If I had an encyclopedia here, I could do some research and learn more about insect communication. If any Wausau, Everest, or Stevens Point students have the resources to research ant behavior, I’d appreciate hearing from them. In fact, I could post their findings here on this web site for other people around the country to read.

My ants are red ants. They are about a half-inch long, and it doesn’t take much to provoke them to bite. They climb up my pant leg and then bite me in revenge for having my leg in my own pants. When they bite, they cannot be brushed away. You have to pull them off. When you pull on them, you usually end up breaking their body away from their head, which continues to bite on your skin.

Someone told me that here in Laos most of the ants that are red live in trees, while the black ants live in the ground. That would explain the amazing feat I observed a week ago: 50 red ants organized themselves into a work party that carried a dead dragon fly up the trunk of a tree. I was impressed with how the ants organized themselves into teams of pushers and pullers. The dragonfly was huge compared to the ants. Those ants carrying that dragonfly were probably equivalent to ten students carrying a pickup truck across the playground.

When I observed this weight-lifting feat, I didn’t know that the ants had a home among the tree leaves. I wondered if they had become confused and were somehow going up the tree instead of down. Later, a guy in camp pointed out many unusual nests in the tree next to my tent. I realized then that I was surrounded by thousands, if not millions, of ants.

Their nests were another remarkable example of teamwork. The ants choose to live in trees that have clusters of leaves emerging from a common point on a twig. Somehow, the ants get themselves organized and cooperatively pull the leaves together, like fingers closing to make a fist. In the middle of this sealed “fist,” the ants live as a community.

I thought of a simple way to get rid of the ants. The tree contained at least a dozen nests. My plan was to snip each nest from its branch and quickly drop it into a bucket of water. The guys in camp didn’t want me to do that. They insisted that this was not the proper time in the life cycle of the ants to collect the nests. They explained that the ant’s eggs make a great meal when collected at just the right time.

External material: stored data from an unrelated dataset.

(* ===== verification/ForeignClusterProps.v ===== *)
(** * ForeignClusterProps: configuration, tokens and connections of foreign clusters *)

From S2P Require Import Prelude GoStrings ApiTypes Dashboard Json Wire Sync ForeignCluster Sample.

(** ** The cluster list *)

(** [denotes entry cfg]: the documented meaning of an [endpoint=auth-method]
    entry. *)
Inductive denotes : string → ClusterConfig → Prop :=
| denotes_context ep auth :
    "="%char ∉ bytes ep → TrimSpace ep ≠ "" → TrimSpace auth ≠ "" →
    TrimSpace auth ≠ authAzureWorkloadIdentity →
    (∀ scope, TrimSpace auth ≠ authAzureWorkloadIdentity +:+ ":" +:+ scope) →
    denotes (ep +:+ "=" +:+ auth)
      {| Endpoint := TrimSpace ep; authMethod := TrimSpace auth; azureScope := "" |}
| denotes_azure ep auth :
    "="%char ∉ bytes ep → TrimSpace ep ≠ "" → TrimSpace auth = authAzureWorkloadIdentity →
    denotes (ep +:+ "=" +:+ auth)
      {| Endpoint := TrimSpace ep; authMethod := authAzureWorkloadIdentity;
         azureScope := defaultAKSServerAppID +:+ "/.default" |}
| denotes_azure_scope ep auth scope :
    "="%char ∉ bytes ep → TrimSpace ep ≠ "" →
    TrimSpace auth = authAzureWorkloadIdentity +:+ ":" +:+ scope →
    denotes (ep +:+ "=" +:+ auth)
      {| Endpoint := TrimSpace ep; authMethod := authAzureWorkloadIdentity;
         azureScope := if bool_decide (TrimSpace scope = "")
           then defaultAKSServerAppID +:+ "/.default" else TrimSpace scope |}.

Lemma azure_no_colon : ":"%char ∉ bytes authAzureWorkloadIdentity.
Proof. apply (bool_decide_unpack _). vm_compute. exact I. Qed.

Section list.
Context `{Unicode}.

Lemma parse_entry_denotes entry cfg : parse_entry entry = Ok cfg ↔ denotes entry cfg.
Proof.
  split.
  - unfold parse_entry. destruct (Cut entry "=") as [[ep auth] ok] eqn:E.
    destruct ok; [|done]. apply Cut_char in E as [-> Hep]. cbn [negb orb].
    case_bool_decide as H1; [done|]. case_bool_decide as H2; [done|]. cbn [orb authMethod Endpoint].
    destruct (Cut (TrimSpace auth) ":") as [[base scope] hasSep] eqn:E.
    destruct hasSep.
    + apply Cut_char in E as [E Hbase]. case_bool_decide as H3; cbn [andb].
      * subst base. unfold isAzureWorkloadIdentity. cbn [authMethod azureScope Endpoint].
        rewrite (bool_decide_true (authAzureWorkloadIdentity = _)) by done. cbn [andb].
        pose proof (denotes_azure_scope ep auth scope Hep H1 E) as Hd. by case_bool_decide; intros [= <-].
      * unfold isAzureWorkloadIdentity. cbn [authMethod azureScope Endpoint].
        rewrite bool_decide_false; [intros [= <-]|]; [apply denotes_context; try done|].
        -- intros Ha. rewrite Ha in E. apply azure_no_colon. rewrite E, !bytes_app. set_solver.
        -- intros scope' Ha. apply H3.
           assert (Cut (TrimSpace auth) ":" = (base, scope, true)) as C1 by by apply Cut_char.
           assert (Cut (TrimSpace auth) ":" = (authAzureWorkloadIdentity, scope', true)) as C2.
           { apply Cut_char. split; [done|apply azure_no_colon]. }
           congruence.
        -- intros Ha. rewrite Ha in E. apply azure_no_colon. rewrite E, !bytes_app. set_solver.
    + apply Cut_char_none in E as (-> & -> & Hc). cbn [andb].
      unfold isAzureWorkloadIdentity. cbn [authMethod azureScope Endpoint]. case_bool_decide as H3.
      * rewrite bool_decide_true by done. intros [= <-]. rewrite H3. by apply denotes_azure.
      * intros [= <-]. apply denotes_context; try done. intros scope Ha. apply Hc.
        rewrite Ha, !bytes_app. set_solver.
  - unfold parse_entry. destruct 1 as [ep auth H1 H2 H3 H4 H5|ep auth H1 H2 H3|ep auth scope H1 H2 H3];
      rewrite (proj2 (Cut_char (ep +:+ "=" +:+ auth) "=" ep auth)) by done; cbn [negb orb];
      rewrite (bool_decide_false (TrimSpace ep = "")) by done; cbn [orb authMethod Endpoint].
    + rewrite bool_decide_false by done.
      destruct (Cut (TrimSpace auth) ":") as [[base scope] hasSep] eqn:E.
      assert (hasSep && bool_decide (base = authAzureWorkloadIdentity) = false) as ->.
      { destruct hasSep; [|done]. apply Cut_char in E as [E _]. rewrite bool_decide_false; [done|].
        intros ->. by apply (H5 scope). }
      unfold isAzureWorkloadIdentity. cbn [authMethod azureScope]. by rewrite bool_decide_false.
    + rewrite H3. reflexivity.
    + rewrite H3. rewrite (proj2 (Cut_char (authAzureWorkloadIdentity +:+ ":" +:+ scope) ":" authAzureWorkloadIdentity scope))
        by (split; [done|apply azure_no_colon]).
      rewrite bool_decide_false by done. cbn [andb]. rewrite (bool_decide_true (authAzureWorkloadIdentity = _)) by done.
      unfold isAzureWorkloadIdentity. cbn [authMethod azureScope Endpoint].
      rewrite (bool_decide_true (authAzureWorkloadIdentity = _)) by done. cbn [andb]. by case_bool_decide.
Qed.

(** The entries that count: trimmed, blanks dropped. *)
Definition listed (entries : list string) : list string := filter (.≠ "") (TrimSpace <$> entries).

Lemma parse_entries_spec entries out cfgs :
  parse_entries entries out = Ok cfgs ↔ ∃ new, cfgs = out ++ new ∧ Forall2 denotes (listed entries) new.
Proof.
  revert out. induction entries as [|entry entries IH]; intros out.
  - simpl. split; [intros [= ->]; exists []; by rewrite app_nil_r|].
    intros (new & -> & Hn). apply Forall2_nil_inv_l in Hn as ->. by rewrite app_nil_r.
  - cbn [parse_entries]. unfold listed. rewrite fmap_cons, filter_cons.
    destruct (decide (TrimSpace entry = "")) as [Hb|Hb].
    + rewrite bool_decide_true by done. rewrite decide_False by auto. apply IH.
    + rewrite bool_decide_false by done. rewrite decide_True by done.
      destruct (parse_entry (TrimSpace entry)) as [cfg|e] eqn:E.
      * rewrite IH. split.
        -- intros (new & -> & Hn). exists (cfg :: new). rewrite <-app_assoc. split; [done|].
           constructor; [by apply parse_entry_denotes|done].
        -- intros (new & -> & Hn). apply Forall2_cons_inv_l in Hn as (cfg' & new' & Hd & Hn & ->).
           apply parse_entry_denotes in Hd. rewrite E in Hd. injection Hd as <-.
           exists new'. by rewrite <-app_assoc.
      * split; [done|]. intros (new & -> & Hn).
        apply Forall2_cons_inv_l in Hn as (cfg' & new' & Hd & Hn & ->).
        apply parse_entry_denotes in Hd. congruence.
Qed.

(** C31: the cluster list is accepted exactly when every entry that is not
    blank has the documented form, and means what the documentation says. *)
Theorem parse_cluster_list entries cfgs :
  ParseClusterList entries = Ok cfgs ↔ Forall2 denotes (listed entries) cfgs.
Proof.
  unfold ParseClusterList. rewrite parse_entries_spec. split; [by intros (new & -> & ?)|].
  intros ?. by exists cfgs.
Qed.
End list.

(** ** Azure tokens *)
Section token.
Context `{Unicode}.
Implicit Types (s : azureWITokenSource) (w : TokenWorld).

(** The cached token has more than thirty seconds left. *)
Definition usable s w (t : azureCachedToken) : Prop :=
  az_cached s = Some t ∧ (now_before w + 30 * Second < tok_expiresAt t)%Z.

Lemma Token_cached s w t : usable s w t → Token s w = (Ok (tok_value t), s).
Proof. intros [E Hlt]. unfold Token. rewrite E. by rewrite (proj2 (Z.ltb_lt _ _)) by lia. Qed.

Lemma Token_refresh s w : (∀ t, ¬ usable s w t) →
  (Token s w).1 = fst <$> exchangeToken s w ∧
  az_cached (Token s w).2 =
    match exchangeToken s w with
    | Ok (token, expiry) => Some {| tok_value := token; tok_expiresAt := expiry |}
    | Err _ => az_cached s
    end.
Proof.
  intros Hn. unfold Token, usable in *. destruct (az_cached s) as [t|] eqn:E.
  - destruct (Z.ltb_spec (now_before w) (tok_expiresAt t - 30 * Second)) as [Hlt|_].
    + destruct (Hn t). split; [done|lia].
    + by destruct (exchangeToken s w) as [[token expiry]|e].
  - by destruct (exchangeToken s w) as [[token expiry]|e].
Qed.

(** C33: a token handed out is the cached one with more than thirty seconds
    left, in which case nothing changes, or the result of an exchange, which
    is then cached with its expiry; a failed exchange is reported and keeps
    the cache. *)
Theorem token_refreshed_in_time s w :
  match Token s w with
  | (Ok v, s') =>
    (∃ e, az_cached s = Some {| tok_value := v; tok_expiresAt := e |} ∧
      (now_before w + 30 * Second < e)%Z ∧ s' = s) ∨
    (∃ e, exchangeToken s w = Ok (v, e) ∧ az_cached s' = Some {| tok_value := v; tok_expiresAt := e |})
  | (Err err, s') =>
    exchangeToken s w = Err err ∧ az_cached s' = az_cached s ∧ ∀ t, ¬ usable s w t
  end.
Proof.
  assert ((∃ t, usable s w t) ∨ ∀ t, ¬ usable s w t) as [[t Ht]|Hn].
  { unfold usable. destruct (az_cached s) as [t|]; [|right; by intros t [? _]].
    destruct (Z.lt_ge_cases (now_before w + 30 * Second) (tok_expiresAt t)); [left; by exists t|].
    right. intros t' [[= <-] ?]. lia. }
  - rewrite (Token_cached _ _ _ Ht). left. destruct Ht as [E Hlt]. exists (tok_expiresAt t).
    rewrite E. split; [by destruct t|done].
  - pose proof (Token_refresh s w Hn) as [H1 H2]. destruct (Token s w) as [[v|err] s']; cbn in H1, H2.
    + destruct (exchangeToken s w) as [[token e]|]; [|done]. cbn in H1. injection H1 as ->. right. by exists e.
    + destruct (exchangeToken s w) as [[token e]|err']; [done|]. cbn in H1. injection H1 as ->. done.
Qed.

(** The lifetime a token is cached for is the number of seconds the
    endpoint announced (an hour when it announced none), as long as that
    number of nanoseconds fits in 64 bits; one second more and the token
    counts as expired long ago. *)
Theorem lifetime_bounds :
  (∀ n, (0 < n ≤ 9223372036)%Z → lifetime n = (n * Second)%Z) ∧
  (∀ n, (n ≤ 0)%Z → lifetime n = (3600 * Second)%Z) ∧
  (lifetime 9223372037 < -9000000000 * Second)%Z.
Proof.
  unfold lifetime, Second. split_and!.
  - intros n Hn. rewrite (proj2 (Z.leb_gt _ _)) by lia. apply wrap64_id.
    unfold in_int64, int64_min, int64_max. lia.
  - intros n Hn. by rewrite (proj2 (Z.leb_le _ _)).
  - by vm_compute.
Qed.
End token.

(** ** Connections *)
Section manager.
Context `{Unicode, TLSFiles}.

(** What a cluster's connection is, after attempts in the given worlds: the
    first that succeeds. *)
Definition first_success (m : Manager) (ws : list World) (cfg : ClusterConfig) : option (Reader * Discovery) :=
  find_map (fun w => match connect w cfg (m_caPool m) (m_kubeconfigPath m) with
    | Ok clients => Some clients | Err _ => None end) ws.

I decided to follow the advice of the guys in camp and leave the nests alone. The few bite’s I had received were not a big problem. The stings are only bothersome if you get them under a ring or watchband, or on an ear or other tender part of the body.

The next day I regretted not making a sneak attack on the nests, because they made a sneak attack on me. Silently and unobserved, hordes of ants left their nests in the tree and charged my tent. The wire became so congested with ants that they hung in big globs from it. At the place where the wire entered my tent, ants got backed up in a huge traffic jam. If I had been brave enough to scoop them up in my hands, I could have collected them in big, double-handed scoops.

The camp guard, who was brave enough, disregarded the stings and did use his bare hands to grab globs of ants and plunge them into a bucket of water. It was men against ants for nearly half an hour until the tide of battle finally turned in favor of the humans. Many, many ants remained in my tent but a vast number had met their death in the water bucket. When the fight was over and the excitement was over, I asked the guard why the ants had all decided to move into my tent.

The guard didn’t hesitate a second before answering, “It’s going to rain tomorrow.”

And guess what? For the first day in two weeks, it did.